A diet rich in fruits, veggies, lean meats, nuts, seeds, whole grains and low-fat dairy has proven benefits when it comes to reducing your risk of hypertension, or high blood pressure.

A 2020 review of 30 randomized controlled trials published in the journal Advances in Nutrition  concluded that people who adopted the DASH diet saw significant reductions in their blood pressure, even if they didn’t already have hypertension, compared to control groups. Other earlier research found that following the low-sodium DASH diet reduced blood pressure by about 11 points in those with hypertension.

The 10 diets ranked

1. DASH-style — This diet pattern  emphasizes vegetables, fruits, whole grains, legumes, nuts and seeds, and low-fat dairy, and includes lean meats and poultry, fish and non-tropical oils. The Nordic and Baltic diets are other types of this eating pattern. [Score 100] 
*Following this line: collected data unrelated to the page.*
(** X7: when the machine API types cannot be added to the scheme,
    [initScheme] panics and [main] ends there, before any flag is
    defined; and every manager [main] builds has a scheme that holds the
    machine API group and nothing else. *)
Theorem scheme_registered_or_panic pkgs w :
  (w_AddToScheme w ≠ None →
   never is_after_scheme (events (main pkgs w))
   ∧ outcome (main pkgs w) = Panicked)
  ∧ (∀ cfg o, In (E_NewManager cfg o) (events (main pkgs w)) →
              w_AddToScheme w = None
              ∧ opt_Scheme o = ["machine.openshift.io/v1beta1"]).
Proof.
  run_main pkgs w.
  all: split; [intros Hfail; try congruence |
               intros cfg o Hin; try absurd_In].
  all: try (split; [apply neverb_never; reflexivity | reflexivity]).
  all: split_In Hin; injection Hin as <- <-; split; reflexivity.
Qed.

Lemma scheme_registered_or_panic_witness :
  outcome (main test_pkgs world_scheme_fails) = Panicked
  ∧ ∃ cfg o,
      In (E_NewManager cfg o)
         (events (main test_pkgs (test_world noFlags true None)))
      ∧ opt_Scheme o = ["machine.openshift.io/v1beta1"].
Proof.
  split.
  - apply (proj1 (scheme_registered_or_panic test_pkgs world_scheme_fails)).
    discriminate.
  - destruct (newManagerOptions
                (events (main test_pkgs (test_world noFlags true None))))
      as [o|] eqn:Ho; [|vm_compute in Ho; discriminate Ho].
    destruct (newManagerOptions_In _ _ Ho) as [cfg Hin].
    exists cfg, o. split; [exact Hin|].
    exact (proj2 (proj2 (scheme_registered_or_panic _ _) cfg o Hin)).
Defined.

(** X8: the manager gets as health probe address the value of
    [--health-addr], or ":9441" when the flag is not given, and klog is
    told to log to standard error with the value of [--logtostderr], or
    true when the flag is not given. *)
Theorem health_address_and_logtostderr pkgs w cfg o :
  In (E_NewManager cfg o) (events (main pkgs w)) →
  ∃ args,
    w_Parse w = Parsed args
    ∧ opt_HealthProbeBindAddress o
      = default ":9441" (stringFlags args !! "health-addr")
    ∧ filter (λ e, is_LogToStderr e = true) (events (main pkgs w))
      = [E_LogToStderr (default true (boolFlags args !! "logtostderr"))].
Proof.
  run_main pkgs w.
  all: intros Hin; try absurd_In.
  all: split_In Hin; injection Hin as <- <-.
  all: eexists; split; [reflexivity|].
  all: split; reflexivity.
Qed.

Lemma health_address_and_logtostderr_witness :
  ∃ cfg o,
    In (E_NewManager cfg o)
       (events (main test_pkgs
                     (test_world args_health_addr true (Some SIGTERM))))
    ∧ opt_HealthProbeBindAddress o = ":9999".
Proof.
  destruct (newManagerOptions
              (events (main test_pkgs
                            (test_world args_health_addr true
                                        (Some SIGTERM)))))
    as [o|] eqn:Ho; [|vm_compute in Ho; discriminate Ho].
  destruct (newManagerOptions_In _ _ Ho) as [cfg Hin].
  exists cfg, o. split; [exact Hin|].
  destruct (health_address_and_logtostderr _ _ _ _ Hin)
    as (args & Hargs & Hhealth & _).
  injection Hargs as <-.
  exact Hhealth.
Defined.

(* ===================================================================== *)
(** ** More on the feature-gate probe                                     *)
(* ===================================================================== *)

(** X9: once the config client exists, [getFeatureGates] starts exactly
    two background tasks, the run of the accessor it has built and the
    start of the informer factory that accessor reads from, in this
    order; each of the two is started before the [select], and none is
    started once the [select] has begun; both are given the background
    context, which the termination signal does not cancel. *)
Theorem probe_background_tasks pkgs w mgr :
  w_NewForConfig w (GetConfig mgr) = None →
  (∃ acc f,
     filter (λ e, is_Go e = true) (events (getFeatureGates pkgs w mgr))
     = [E_Go (Task_AccessorRun acc ctxBackground);
        E_Go (Task_InformersStart f ctxBackground)]
     ∧ In (E_NewFeatureGateAccess acc) (events (getFeatureGates pkgs w mgr))
     ∧ In (E_Select acc (1 * time.Minute))
          (events (getFeatureGates pkgs w mgr))
     ∧ acc_ClusterVersions acc = ClusterVersions f
     ∧ acc_FeatureGates acc = FeatureGates f)
  ∧ precedes is_Go_AccessorRun is_Select (events (getFeatureGates pkgs w mgr))
  ∧ precedes is_Go_InformersStart is_Select
      (events (getFeatureGates pkgs w mgr))
  ∧ precedes is_Go_AccessorRun is_Go_InformersStart
      (events (getFeatureGates pkgs w mgr))
  ∧ never is_Go
      (from_first is_Select (events (getFeatureGates pkgs w mgr)))
  ∧ ∀ t, In (E_Go t) (events (getFeatureGates pkgs w mgr)) →
         task_context t = ctxBackground.
Proof.
  run_probe pkgs w mgr.
  all: intros Hcfg; try discriminate Hcfg.
  all: split;
    [ eexists _, {| factory_Client := _; factory_DefaultResync := _ |};
      split; [reflexivity|]; split; [cbn [In]; tauto|];
      split; [cbn [In]; tauto|]; split; reflexivity |].
  all: split; [apply guardedb_precedes; reflexivity|].
  all: split; [apply guardedb_precedes; reflexivity|].
  all: split; [apply guardedb_precedes; reflexivity|].
  all: split; [apply neverb_never; reflexivity|].
  all: intros t Hin; split_In Hin; injection Hin as <-; reflexivity.
Qed.

Lemma probe_background_tasks_witness :
  precedes is_Go_InformersStart is_Select
    (events (getFeatureGates test_pkgs (test_world noFlags true None)
                             test_mgr))
  ∧ never is_Go
      (from_first is_Select
         (events (getFeatureGates test_pkgs (test_world noFlags true None)
                                  test_mgr))).
Proof.
  destruct (probe_background_tasks
              test_pkgs (test_world noFlags true None) test_mgr eq_refl)
    as (_ & _ & Hprec & _ & Hnever & _).
  split; [exact Hprec | exact Hnever].
Defined.

(** X10: [getFeatureGates] never exits the process, never logs an error
    and never waits for ever: the only wait it has is bounded by the
    timer, so it always comes back to its caller or panics. *)
Theorem probe_never_blocks pkgs w mgr :
  never is_Exit (events (getFeatureGates pkgs w mgr))
  ∧ never is_Error (events (getFeatureGates pkgs w mgr))
  ∧ outcome (getFeatureGates pkgs w mgr) ≠ Blocked
  ∧ ∀ code, outcome (getFeatureGates pkgs w mgr) ≠ Exited code.
Proof.
  run_probe pkgs w mgr.
  all: split; [apply neverb_never; reflexivity|].
  all: split; [apply neverb_never; reflexivity|].
  all: split; [discriminate | intros code; discriminate].
Qed.

(* ===================================================================== *)
(** ** The order of the bootstrap                                         *)
(* ===================================================================== *)

(** X11: every flag is defined or bound before [pflag.Parse] runs, the
    leader-election and diagnostics bindings among them, and nothing is
    bound afterwards; and the command line is parsed before the manager
    is built. *)
Theorem flags_bound_before_parse pkgs w :
  never is_flag_binding (from_first is_Parse (events (main pkgs w)))
  ∧ precedes is_BindLeaderElectionFlags is_Parse (events (main pkgs w))
  ∧ precedes is_AddDiagnosticsOptions is_Parse (events (main pkgs w))
  ∧ precedes is_Parse is_NewManager (events (main pkgs w)).
Proof.
  run_main pkgs w.
  all: split; [apply neverb_never; reflexivity|].
  all: split; [apply guardedb_precedes; reflexivity|].
  all: split; apply guardedb_precedes; reflexivity.
Qed.

(** X12: the gate is looked up only after the accessor has signalled its
    first observation, and the manager is asked to register a probe or to
    run only after [Enabled] has answered true. *)
Theorem manager_used_only_when_enabled pkgs w :
  precedes is_observed is_Enabled (events (main pkgs w))
  ∧ precedes is_Enabled_true uses_manager (events (main pkgs w)).
Proof.
  run_main pkgs w.
  all: split; apply guardedb_precedes; reflexivity.
Qed.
2. Vegetarian-style/Pescatarian — A plant-based eating pattern that includes fish. [Score 92]

3. Mediterranean-style — The Mediterranean diet limits dairy; emphasizes vegetables, fruit, whole grains, legumes, nuts and seeds, fatty fish and extra-virgin olive oil; and includes moderate drinking of red wine. [Score 89]

4. Vegetarian-style/Ovo/Lacto — A plant-based eating pattern that includes eggs (ovo-vegetarian), dairy products (lacto-vegetarian) or both (ovo-lacto vegetarian). [Score 86]

5. Vegetarian-style/Vegan — A plant-based eating pattern that includes no animal products. [Score 78]

6. Low-fat — A diet that limits fat intake to less than 30 percent of total calories, including the Volumetrics eating plan and the Therapeutic Lifestyle Change (TLC) plan. [Score 78]

7. Very low-fat — A diet that limits fat intake to less than 10 percent of total calories, including Ornish, Esselstyn, Pritikin, McDougall and Physicians Committee for Responsible Medicine (PCRM) diets. Some may also be considered vegan. [Score 72]

8. Low-carbohydrate — A diet that limits carbohydrates to 30-40 percent of total calorie intake, and includes South Beach, Zone diet and low glycemic index diets. [Score 64]

9. Paleolithic — The Paleo diet excludes whole and refined grains, legumes, oils and dairy. [Score 53]

10. Very low-carbohydrate/ketogenic — The diet limits carbohydrate intake to less than 10 percent of daily calories. It includes Atkins, ketogenic and the Well-Formulated Ketogenic diets. [Score 31]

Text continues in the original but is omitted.